After reading the entries below, copy word for word the lines from the first through the line containing "#[local] Open Scope N_scope.", and stop there.

> **Stored data**
##############################

(* ===== verification/Encoding.v ===== *)
(** * Text the dashboard signs (encoding/base64, strconv, strings)

    The standard library functions behind the dashboard's tokens: base64 in the
    unpadded URL alphabet with the leniencies of [DecodeString] (line breaks are
    skipped, leftover bits ignored), decimal [int64]s, and [strings.Cut]. *)
From S2P Require Import Prelude.
From Stdlib Require Import ZifyN ZifyNat.

#[local] Open Scope N_scope.

(** ** base64, RawURLEncoding *)

(** The alphabet: A-Z, a-z, 0-9, '-', '_'. *)
Definition b64_char (n : N) : ascii :=
  ascii_of_N (if n <? 26 then 65 + n else if n <? 52 then 71 + n
              else if n <? 62 then n - 4 else if n =? 62 then 45 else 95).

Definition b64_val (c : ascii) : option N :=
  let n := N_of_ascii c in
  if (65 <=? n) && (n <=? 90) then Some (n - 65)
  else if (97 <=? n) && (n <=? 122) then Some (n - 71)
  else if (48 <=? n) && (n <=? 57) then Some (n + 4)
  else if n =? 45 then Some 62 else if n =? 95 then Some 63 else None.

(** The 6-bit groups of a byte string; a last group is filled with zeros. *)
Fixpoint sextets (l : bytes) : list N :=
  match l with
  | [] => []
  | [a] => let a := Byte.to_N a in [a / 4; (a mod 4) * 16]
  | [a; b] =>
      let a := Byte.to_N a in let b := Byte.to_N b in
      [a / 4; (a mod 4) * 16 + b / 16; (b mod 16) * 4]
  | a :: b :: c :: l =>
      let a := Byte.to_N a in let b := Byte.to_N b in let c := Byte.to_N c in
      [a / 4; (a mod 4) * 16 + b / 16; (b mod 16) * 4 + c / 64; c mod 64] ++ sextets l
  end.

(** The bytes of a sequence of groups; one lonely group is an error. *)
Fixpoint octets (v : list N) : option bytes :=
  match v with
  | [] => Some []
  | [_] => None
  | [w; x] => Some [byte_of_N (w * 4 + x / 16)]
  | [w; x; y] => Some [byte_of_N (w * 4 + x / 16); byte_of_N ((x mod 16) * 16 + y / 4)]
  | w :: x :: y :: z :: v =>
      l ← octets v;
      Some ([byte_of_N (w * 4 + x / 16); byte_of_N ((x mod 16) * 16 + y / 4);
             byte_of_N ((y mod 4) * 64 + z)] ++ l)
  end.

Definition is_newline (c : ascii) : bool :=
  (N_of_ascii c =? 10) || (N_of_ascii c =? 13).

Definition EncodeToString (l : bytes) : string :=
  String.string_of_list_ascii (b64_char <$> sextets l).

Definition DecodeString (s : string) : option bytes :=
  v ← mapM b64_val (filter (λ c, is_newline c = false) (String.list_ascii_of_string s));
  octets v.

(** ** The round trip *)

Lemma b64_char_ok n :
  n < 64 → b64_val (b64_char n) = Some n ∧ is_newline (b64_char n) = false ∧
  b64_char n ≠ "."%char.
Proof.
  intros Hn.
  assert (Forall (λ k, let n := N.of_nat k in
    bool_decide (b64_val (b64_char n) = Some n) && negb (is_newline (b64_char n))
    && negb (bool_decide (b64_char n = "."%char)) = true) (seq 0 64)) as H
    by (repeat constructor).
  rewrite Forall_forall in H. specialize (H (N.to_nat n) ltac:(apply elem_of_seq; lia)).
  cbv zeta in H. rewrite N2Nat.id in H.
  apply andb_true_iff in H as [[H1 H2%negb_true_iff]%andb_true_iff H3%negb_true_iff].
  apply bool_decide_eq_true in H1. by apply bool_decide_eq_false in H3.
Qed.

Ltac div_lia := Zify.zify; Z.div_mod_to_equations; lia.

Lemma to_N_lt (b : byte) : Byte.to_N b < 256.
Proof. pose proof (Byte.to_N_bounded b). lia. Qed.

Lemma byte_of_to_N n b : n = Byte.to_N b → byte_of_N n = b.
Proof.
  intros ->. unfold byte_of_N. rewrite N.mod_small by apply to_N_lt. by rewrite Byte.of_to_N.
Qed.

(** Three bytes at a time. *)
Lemma bytes_ind3 (P : bytes → Prop) :
  P [] → (∀ a, P [a]) → (∀ a b, P [a; b]) →
  (∀ a b c l, P l → P (a :: b :: c :: l)) → ∀ l, P l.
Proof.
  intros H0 H1 H2 H3. fix IH 1. intros [|a [|b [|c l]]]; [done..|].
  apply H3, IH.
Qed.

Lemma octets_sextets l : octets (sextets l) = Some l.
Proof.
  induction l as [|a|a b|a b c l IH] using bytes_ind3.
  - done.
  - cbn [sextets octets]. do 2 f_equal. apply byte_of_to_N.
    pose proof (to_N_lt a). div_lia.
  - cbn [sextets octets]. pose proof (to_N_lt a). pose proof (to_N_lt b).
    do 2 f_equal; [|f_equal]; apply byte_of_to_N; div_lia.
  - cbn [sextets octets app]. rewrite IH. cbn [mbind option_bind app].
    pose proof (to_N_lt a). pose proof (to_N_lt b). pose proof (to_N_lt c).
    do 2 f_equal; [|f_equal; [|f_equal]]; apply byte_of_to_N; div_lia.
Qed.

Lemma sextets_lt l : Forall (λ n, n < 64) (sextets l).
Proof.
  induction l as [|a|a b|a b c l IH] using bytes_ind3.
  - constructor.
  - pose proof (to_N_lt a). repeat constructor; div_lia.
  - pose proof (to_N_lt a). pose proof (to_N_lt b). repeat constructor; div_lia.
  - pose proof (to_N_lt a). pose proof (to_N_lt b). pose proof (to_N_lt c).
    cbn [sextets app]. repeat (constructor; [div_lia|]). done.
Qed.

Lemma b64_vals v :
  Forall (λ n, n < 64) v →
  mapM b64_val (filter (λ c, is_newline c = false) (b64_char <$> v)) = Some v.
Proof.
  induction 1 as [|n v Hn _ IH]; [done|]. destruct (b64_char_ok n Hn) as (Hv & Hl & _).
  rewrite fmap_cons, filter_cons_True by done. cbn [mapM]. by rewrite Hv, IH.
Qed.

Lemma DecodeString_Encode l : DecodeString (EncodeToString l) = Some l.
Proof.
  unfold DecodeString, EncodeToString.
  rewrite String.list_ascii_of_string_of_list_ascii, b64_vals by apply sextets_lt.
  apply octets_sextets.
Qed.

(** Encoded text has no dot, the separator of signed tokens. *)
Lemma Encode_no_dot l : "."%char ∉ String.list_ascii_of_string (EncodeToString l).
Proof.
  unfold EncodeToString. rewrite String.list_ascii_of_string_of_list_ascii.
  intros (n & E & Hn)%list_elem_of_fmap.
  pose proof (proj1 (Forall_forall _ _) (sextets_lt l) n Hn) as Hlt.
  by apply (proj2 (proj2 (b64_char_ok n Hlt))).
Qed.

Example b64_leniency :
  EncodeToString [x68; x69] = "aGk"%string ∧ DecodeString "aGk" = Some [x68; x69] ∧
  DecodeString "aGl" = Some [x68; x69] ∧ DecodeString "a" = None ∧ DecodeString "aG+" = None.
Proof. repeat split. Qed.

(** ** strconv *)

Definition digit_of (c : ascii) : option N :=
  let n := N_of_ascii c in if (48 <=? n) && (n <=? 57) then Some (n - 48) else None.

(** [FormatInt(z, 10)]. *)
Definition FormatInt (z : Z) : string :=
  if bool_decide (z < 0)%Z then ("-" +:+ decimal (Z.to_N (- z)))%string else decimal (Z.to_N z).

Definition ParseUint (l : list ascii) : option N :=
  match l with [] => None | _ => undigits <$> mapM digit_of l end.

(** [ParseInt(s, 10, 64)]: an optional sign, digits, and the range of [int64]. *)
Definition ParseInt (s : string) : option Z :=
  z ← match String.list_ascii_of_string s with
      | [] => None
      | c :: l =>
          if bool_decide (c = "-"%char) then n ← ParseUint l; Some (- Z.of_N n)%Z
          else n ← ParseUint (if bool_decide (c = "+"%char) then l else c :: l); Some (Z.of_N n)
      end;
  if bool_decide (- 2 ^ 63 ≤ z < 2 ^ 63)%Z then Some z else None.

Lemma digit_of_char d : d < 10 → digit_of (digit_char d) = Some d.
Proof.
  intros Hd. unfold digit_of, digit_char. rewrite N_ascii_embedding by lia.
  destruct (N.leb_spec 48 (48 + d)), (N.leb_spec (48 + d) 57); try lia. simpl. f_equal. lia.
Qed.

Lemma digits_of_chars l :
  Forall (λ d, d < 10) l → mapM digit_of (digit_char <$> l) = Some l.
Proof.
  induction 1 as [|d l Hd _ IH]; [done|]. rewrite fmap_cons. cbn [mapM].
  by rewrite digit_of_char, IH.
Qed.

Lemma ParseUint_decimal n : ParseUint (decimal_chars n) = Some n ∧ decimal_chars n ≠ [].
Proof.
  unfold decimal_chars. set (l := digits _ n).
  destruct (digits_spec (S (N.to_nat (N.log2 n))) n) as [E Hl]; [lia|]. fold l in E, Hl.
  assert (l ≠ []) as Hn.
  { unfold l. cbn [digits]. case_match; [done|]. by intros [_ ?]%app_eq_nil. }
  split; [|by intros ?%fmap_nil_inv].
  unfold ParseUint. rewrite digits_of_chars by done. destruct l; [done|]. simpl fmap. by rewrite <- E.
Qed.

Lemma decimal_unsigned n c l : decimal_chars n = c :: l → c ≠ "-"%char ∧ c ≠ "+"%char.
Proof.
  intros E. assert (c ∈ decimal_chars n) as Hc by (rewrite E; by left).
  apply decimal_chars_digits in Hc as [Hc _]. split; intros ->; by apply Hc.
Qed.

Lemma ParseInt_Format z : (- 2 ^ 63 ≤ z < 2 ^ 63)%Z → ParseInt (FormatInt z) = Some z.
Proof.
  intros Hz. unfold FormatInt, ParseInt. case_bool_decide as Hn.
  - rewrite chars_app. unfold decimal. rewrite String.list_ascii_of_string_of_list_ascii.
    simpl app. destruct (ParseUint_decimal (Z.to_N (- z))) as [-> _]. simpl.
    rewrite Z2N.id, Z.opp_involutive by lia. by rewrite bool_decide_eq_true_2.
  - unfold decimal. rewrite String.list_ascii_of_string_of_list_ascii.
    destruct (ParseUint_decimal (Z.to_N z)) as [Hp Hne].
    destruct (decimal_chars (Z.to_N z)) as [|c l] eqn:E; [done|].
    apply decimal_unsigned in E as [H1 H2].
    rewrite !bool_decide_eq_false_2 by done. rewrite Hp. simpl. rewrite Z2N.id by lia. by rewrite bool_decide_eq_true_2.
Qed.

(** ** strings.Cut, at a one-character separator *)

Fixpoint Cut (s : string) (sep : ascii) : option (string * string) :=
  match s with
  | EmptyString => None
  | String c s =>
      if bool_decide (c = sep) then Some (EmptyString, s)
      else '(before, after) ← Cut s sep; Some (String c before, after)
  end.

Lemma Cut_at s t sep :
  sep ∉ String.list_ascii_of_string s → Cut (s +:+ String sep t) sep = Some (s, t).
Proof.
  induction s as [|c s IH]; intros Hs; simpl.
  - change ("" +:+ String sep t)%string with (String sep t). simpl. by rewrite bool_decide_eq_true_2.
  - change (String c s +:+ String sep t)%string with (String c (s +:+ String sep t)). simpl.
    simpl in Hs. apply not_elem_of_cons in Hs as [Hc Hs].
    rewrite bool_decide_eq_false_2, IH by congruence. done.
Qed.

Lemma Cut_Some s sep before after :
  Cut s sep = Some (before, after) →
  s = (before +:+ String sep after)%string ∧ sep ∉ String.list_ascii_of_string before.
Proof.
  revert before after. induction s as [|c s IH]; intros before after; simpl; [done|].
  case_bool_decide as Hc.
  - intros [= <- <-]. subst c. split; [done|apply not_elem_of_nil].
  - destruct (Cut s sep) as [[b a]|]; [|done]. intros [= <- <-].
    destruct (IH _ _ eq_refl) as [-> Hn]. split; [done|]. simpl.
    apply not_elem_of_cons. auto.
Qed.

##############################

> **ANSWER BELOW**
(* ===== verification/Encoding.v ===== *)
(** * Text the dashboard signs (encoding/base64, strconv, strings)

    The standard library functions behind the dashboard's tokens: base64 in the
    unpadded URL alphabet with the leniencies of [DecodeString] (line breaks are
    skipped, leftover bits ignored), decimal [int64]s, and [strings.Cut]. *)
From S2P Require Import Prelude.
From Stdlib Require Import ZifyN ZifyNat.

#[local] Open Scope N_scope.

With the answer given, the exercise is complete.